Gov. Edward G. Rendell (D) suspended the due date for 2003 premiums for MCARE premiums and has proposed a more comprehensive solution to the crisis. His proposal includes patient safety reforms, the abatement of all MCARE premiums in 2003, 2004 and 2005 for the four highest-risk specialties (including orthopaedics), easing the standard used by judges to lower a judgment, requiring state approval of rates and requesting that the Supreme Court by rule limit contingency fees.

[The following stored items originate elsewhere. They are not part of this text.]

Lemma total_wait_run env file t c :
  analyze_run env file t c -> 0 <= total_wait t <= 7000.
Proof.
  intros [net v Hload Hnet | net err Hload Hnet Hout | Hload];
    [| |cbn; lia];
    apply (total_wait_prefix _ 3 1000) in Hnet; try lia;
    change (total_wait (backoff (request env (payload (image_part file))) 1000 3))
      with 7000 in Hnet;
    rewrite !total_wait_app;
    [change (total_wait [SetAnalysisResult v; SetIsLoading false]) with 0
    |change (total_wait (failure_epilogue err)) with 0];
    change (total_wait prologue) with 0; lia.
Qed.

(** X9: whatever the network does, a call of [handleAnalyze] spends at
    most 7000 ms in its backoff waits. *)
Theorem total_wait_bounded env st :
  0 <= total_wait (trace (handleAnalyze env st)) <= 7000.
Proof.
  destruct (imageFile st) as [file|] eqn:Hfile.
  - exact (total_wait_run _ _ _ _ (handleAnalyze_run env st file Hfile)).
  - unfold trace. rewrite (handleAnalyze_guard env st Hfile). cbn. lia.
Qed.

(** ** The image *)

Lemma handleAnalyze_keeps_image env st :
  imageFile (exec st (handleAnalyze env st)) = imageFile st /\
  imagePreview (exec st (handleAnalyze env st)) = imagePreview st.
Proof.
  destruct (imageFile st) as [file|] eqn:Hfile.
  - destruct (analyze_run_state _ _ _ _ st (handleAnalyze_run env st file Hfile))
      as (Hf & Hp & _).
    unfold exec. rewrite Hf, Hp. auto.
  - unfold exec, trace. rewrite (handleAnalyze_guard env st Hfile). cbn. auto.
Qed.

Lemma last_upload_from actions :
  forall st acc, shows st acc ->
                 shows (fold_left step actions st) (last_upload actions acc).
Proof.
  induction actions as [|a actions IH]; intros st acc Hst; [exact Hst|].
  cbn [fold_left last_upload]. destruct a as [preview e | env]; apply IH.
  - unfold step, exec, trace, call, handleFileChange.
    destruct (nth_error (files e) 0) as [file|]; [split; reflexivity | exact Hst].
  - destruct Hst as [Hf Hp], (handleAnalyze_keeps_image env st) as [Hf' Hp'].
    split; cbn [step]; congruence.
Qed.

(** X10: after any sequence of uploads and analyses the page holds the
    file and the preview of the last upload that carried a file (none and
    the empty preview when there was no such upload): no analysis, failed
    or not, and no cancelled file dialog ever changes or clears them. *)
Theorem image_is_last_upload actions :
  imageFile (after actions) = option_map fst (last_upload actions None) /\
  imagePreview (after actions)
  = match last_upload actions None with
    | Some (_, preview) => preview
    | None => ""
    end.
Proof.
  apply (last_upload_from actions initial None). split; reflexivity.
Qed.

(** ** A file that cannot be read *)

(** X11: when the file read fails, the call never returns: no request is
    sent and no error is shown, and [isLoading] stays true. Later uploads
    do not help: the button stays disabled with the spinner, so no further
    analysis can be started from the page. *)
Theorem unreadable_file_blocks_page env st file uploads :
  imageFile st = Some file -> reader_loads env = false ->
  let st' := run (exec st (handleAnalyze env st)) (upload_traces uploads) in
  call (handleAnalyze env st) = (prologue, Never) /\
  isLoading st' = true /\
  button_disabled (render st') = true /\
  button_content (render st') = Spinner /\
  error_banner (render st') = None.
Proof.
  intros Hfile Hload st'.
  assert (Hcall : call (handleAnalyze env st) = (prologue, Never)).
  { pose proof (handleAnalyze_run env st file Hfile) as Hrun.
    unfold trace, outcome in Hrun.
    destruct (call (handleAnalyze env st)) as [t c]. cbn [fst snd] in Hrun.
    inversion Hrun; subst; congruence. }
  destruct (upload_traces_clear uploads) as (Hu1 & _ & Hu3).
  assert (Hloading : isLoading st' = true).
  { unfold st', exec, trace. rewrite Hcall. cbn [fst].
    now rewrite run_loading_flags, Hu3. }
  assert (Herror : error st' = "").
  { unfold st', exec, trace. rewrite Hcall. cbn [fst].
    apply (run_clears_error _ Hu1). now left. }
  split; [exact Hcall|]. split; [exact Hloading|].
  unfold render; cbn. rewrite Hloading, Herror. auto.
Qed.

Lemma unreadable_file_blocks_page_witness :
  button_disabled
    (render (run (exec Sample.picked (handleAnalyze Sample.unreadable Sample.picked))
               (upload_traces [("blob:2", mkChange [Demo.jpg])])))
  = true.
Proof.
  exact (proj1 (proj2 (proj2 (unreadable_file_blocks_page Sample.unreadable
                                Sample.picked Sample.png
                                [("blob:2", mkChange [Demo.jpg])]
                                eq_refl eq_refl)))).
Defined.

(** C8: a call that passes the image guard and whose file read fails
    never resets [isLoading]. [reader.result] is then [null], the
    [onloadend] callback of line 25 throws inside the event handler, the
    promise of [fileToGenerativePart] is never settled, and the [await] of
    line 73 never resumes: the call has set [isLoading] to true and
    stops there, before any request, without reaching the [catch] or the
    [finally] of lines 243-248. Nothing is left to run, and the page rests
    with [isLoading] true, the button disabled and no error shown. With a
    read that completes, the same call from the same state returns with
    [isLoading] false, whatever the network and the parsers do. *)
Theorem failed_read_keeps_loading env st file :
  imageFile st = Some file -> reader_loads env = false ->
  call (handleAnalyze env st)
    = ([SetIsLoading true; SetError ""; SetAnalysisResult VNull], Never) /\
  returns (handleAnalyze env st) = false /\
  ~ In (SetIsLoading false) (trace (handleAnalyze env st)) /\
  fetch_count (trace (handleAnalyze env st)) = 0%nat /\
  exec st (handleAnalyze env st)
    = {| imageFile := Some file; imagePreview := imagePreview st;
         analysisResult := VNull; isLoading := true; error := "" |} /\
  button_disabled (render (exec st (handleAnalyze env st))) = true /\
  error_banner (render (exec st (handleAnalyze env st))) = None /\
  (forall env',
     reader_loads env' = true ->
     returns (handleAnalyze env' st) = true /\
     isLoading (exec st (handleAnalyze env' st)) = false).
Proof.
  intros Hfile Hload.
  assert (Hcall : call (handleAnalyze env st) = (prologue, Never)).
  { pose proof (handleAnalyze_run env st file Hfile) as Hrun.
    unfold trace, outcome in Hrun.
    destruct (call (handleAnalyze env st)) as [t c]. cbn [fst snd] in Hrun.
    inversion Hrun; subst; congruence. }
  assert (Hexec : exec st (handleAnalyze env st)
                  = {| imageFile := Some file; imagePreview := imagePreview st;
                       analysisResult := VNull; isLoading := true; error := "" |}).
  { unfold exec, trace. rewrite Hcall. cbn. now rewrite Hfile. }
  split; [exact Hcall|].
  split; [unfold returns, outcome; now rewrite Hcall|].
  split.
  { unfold trace. rewrite Hcall. cbn.
    intros [H | [H | [H | []]]]; discriminate H. }
  split; [unfold trace; now rewrite Hcall|].
  split; [exact Hexec|].
  rewrite Hexec.
  split; [reflexivity|]. split; [reflexivity|].
  intros env' Hload'.
  pose proof (handleAnalyze_run env' st file Hfile) as Hrun.
  pose proof (proj1 (returns_run _ _ _ _ Hrun) Hload') as Hout.
  pose proof (analyze_run_state _ _ _ _ st Hrun) as (_ & _ & Hst).
  unfold returns, exec. rewrite Hout in Hst |- *.
  split; [reflexivity | apply Hst].
Qed.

On June 10, the state House of Representatives passed — by a 119-76 vote — a constitutional amendment to allow the legislature to place caps on damages. The House also passed legislation allowing the MCARE fund to charge higher premiums to providers with more than three paid claims within the last five years; providing for mediation, arbitration or non-jury trials in medical liability actions; requiring 120 days notice before non-renewing a policy and allowing voluntary binding arbitration instead of filing suits in medical liability cases.